Please write out all of the entries exactly as they appear.

(Exercise data):
>>

(** The player, already in the room, has left its zone, or has not. *)
Definition join_left_zone (player : PlayerId) (c : ConnectionRef) (o : ZoneOutcome) (context : TurnContext) : PM TurnEnd :=
  a ← this;
  match pa_workflow a with
  | Entering en =>
      if (en_correlation_id en =? zo_correlation o) && bool_decide (en_step en = zo_step o) && (en_source_zone en =? zo_zone o)
         && (en_source_epoch en =? zo_route_epoch o) && (en_request_id en =? zo_request_id o) && names_player a (zr_player (zo_result o))
      then
        let result := zo_result o in
        (if bool_decide (zr_status result = ZoneApplied) then
           update (set_pa_workflow (RouteInRoom (mkInRoom (en_target_room en) (en_source_zone en)
                                                   (default (en_return_position en) (zr_position result)))));;
           answer_join c (en_target_room en) Applied (en_request_id en)
         else
           let epoch := if bool_decide (zr_status result = StaleRoute) then zr_route_epoch result else en_source_epoch en in
           let lost_source := bool_decide (zr_status result = PlayerMissing) || bool_decide (zr_status result = StaleRoute) in
           update (set_pa_workflow (StableRoute (if lost_source then None else Some (en_source_zone en))));;
           push_effect (tell_leave_room player (en_target_room en));;
           answer_join c (en_target_room en) EntryFailed (en_request_id en);;
           if lost_source then
             update (fun a => set_location None (set_pa_route_epoch (Z.max (pa_route_epoch a) epoch) a));;
             push_effect (tell_leave_zone player (en_source_zone en) epoch);;
             close_connection c
           else mret ());;
        scheduleSaveIfDirty (turn_now context);;
        mret Completed
      else mret Completed
  | _ => mret Completed
  end.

<<

(Result for this exercise):
(** The player, already in the room, has left its zone, or has not. *)
Definition join_left_zone (player : PlayerId) (c : ConnectionRef) (o : ZoneOutcome) (context : TurnContext) : PM TurnEnd :=
  a ← this;
  match pa_workflow a with
  | Entering en =>
      if (en_correlation_id en =? zo_correlation o) && bool_decide (en_step en = zo_step o) && (en_source_zone en =? zo_zone o)
         && (en_source_epoch en =? zo_route_epoch o) && (en_request_id en =? zo_request_id o) && names_player a (zr_player (zo_result o))
      then
        let result := zo_result o in
        (if bool_decide (zr_status result = ZoneApplied) then
           update (set_pa_workflow (RouteInRoom (mkInRoom (en_target_room en) (en_source_zone en)
                                                   (default (en_return_position en) (zr_position result)))));;
           answer_join c (en_target_room en) Applied (en_request_id en)
         else
           let epoch := if bool_decide (zr_status result = StaleRoute) then zr_route_epoch result else en_source_epoch en in
           let lost_source := bool_decide (zr_status result = PlayerMissing) || bool_decide (zr_status result = StaleRoute) in
           update (set_pa_workflow (StableRoute (if lost_source then None else Some (en_source_zone en))));;
           push_effect (tell_leave_room player (en_target_room en));;
           answer_join c (en_target_room en) EntryFailed (en_request_id en);;
           if lost_source then
             update (fun a => set_location None (set_pa_route_epoch (Z.max (pa_route_epoch a) epoch) a));;
             push_effect (tell_leave_zone player (en_source_zone en) epoch);;
             close_connection c
           else mret ());;
        scheduleSaveIfDirty (turn_now context);;
        mret Completed
      else mret Completed
  | _ => mret Completed
  end.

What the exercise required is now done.